[ACTION ITEM] Your answer should consist of each line below that includes the word "intros".

[STUDY MATERIAL]
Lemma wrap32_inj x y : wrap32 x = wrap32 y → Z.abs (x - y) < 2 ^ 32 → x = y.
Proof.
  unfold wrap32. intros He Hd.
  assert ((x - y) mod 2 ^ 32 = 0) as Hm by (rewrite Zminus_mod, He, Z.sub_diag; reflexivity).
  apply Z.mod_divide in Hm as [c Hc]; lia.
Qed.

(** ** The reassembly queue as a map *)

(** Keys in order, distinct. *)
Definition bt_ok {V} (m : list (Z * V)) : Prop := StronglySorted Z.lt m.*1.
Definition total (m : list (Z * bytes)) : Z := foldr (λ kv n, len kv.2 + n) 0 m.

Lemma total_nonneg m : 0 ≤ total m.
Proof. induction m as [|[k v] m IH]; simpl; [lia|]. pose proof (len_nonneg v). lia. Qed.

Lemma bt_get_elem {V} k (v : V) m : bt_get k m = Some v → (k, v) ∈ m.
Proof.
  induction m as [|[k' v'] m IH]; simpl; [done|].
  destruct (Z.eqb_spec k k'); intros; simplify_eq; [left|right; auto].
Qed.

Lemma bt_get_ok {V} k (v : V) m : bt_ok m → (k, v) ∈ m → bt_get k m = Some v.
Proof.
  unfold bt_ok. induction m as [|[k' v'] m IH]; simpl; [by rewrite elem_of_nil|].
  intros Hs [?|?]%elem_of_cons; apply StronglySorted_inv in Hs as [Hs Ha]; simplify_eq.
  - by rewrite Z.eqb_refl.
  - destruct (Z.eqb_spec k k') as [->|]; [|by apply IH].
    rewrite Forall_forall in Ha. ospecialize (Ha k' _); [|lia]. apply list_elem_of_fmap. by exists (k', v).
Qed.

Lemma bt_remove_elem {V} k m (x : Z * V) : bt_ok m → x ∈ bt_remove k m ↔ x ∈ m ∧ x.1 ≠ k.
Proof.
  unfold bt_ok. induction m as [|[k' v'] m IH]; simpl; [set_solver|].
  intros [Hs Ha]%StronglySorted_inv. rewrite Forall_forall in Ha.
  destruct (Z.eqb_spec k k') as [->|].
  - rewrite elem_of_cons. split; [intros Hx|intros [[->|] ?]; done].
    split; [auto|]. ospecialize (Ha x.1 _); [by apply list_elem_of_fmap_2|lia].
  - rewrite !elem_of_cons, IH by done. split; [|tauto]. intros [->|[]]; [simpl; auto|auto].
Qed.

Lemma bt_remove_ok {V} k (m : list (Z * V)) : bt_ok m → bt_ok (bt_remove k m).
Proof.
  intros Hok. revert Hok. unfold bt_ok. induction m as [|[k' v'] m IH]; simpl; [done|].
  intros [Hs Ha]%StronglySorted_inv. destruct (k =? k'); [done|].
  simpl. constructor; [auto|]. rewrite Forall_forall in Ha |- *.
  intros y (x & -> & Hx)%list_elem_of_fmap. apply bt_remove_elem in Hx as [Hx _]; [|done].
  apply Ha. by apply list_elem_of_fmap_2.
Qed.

[TASK RESULT]
  unfold wrap32. intros He Hd.
  destruct (Z.eqb_spec k k'); intros; simplify_eq; [left|right; auto].
  intros Hs [?|?]%elem_of_cons; apply StronglySorted_inv in Hs as [Hs Ha]; simplify_eq.
  intros [Hs Ha]%StronglySorted_inv. rewrite Forall_forall in Ha.
  - rewrite elem_of_cons. split; [intros Hx|intros [[->|] ?]; done].
  - rewrite !elem_of_cons, IH by done. split; [|tauto]. intros [->|[]]; [simpl; auto|auto].
  intros Hok. revert Hok. unfold bt_ok. induction m as [|[k' v'] m IH]; simpl; [done|].
  intros [Hs Ha]%StronglySorted_inv. destruct (k =? k'); [done|].
  intros y (x & -> & Hx)%list_elem_of_fmap. apply bt_remove_elem in Hx as [Hx _]; [|done].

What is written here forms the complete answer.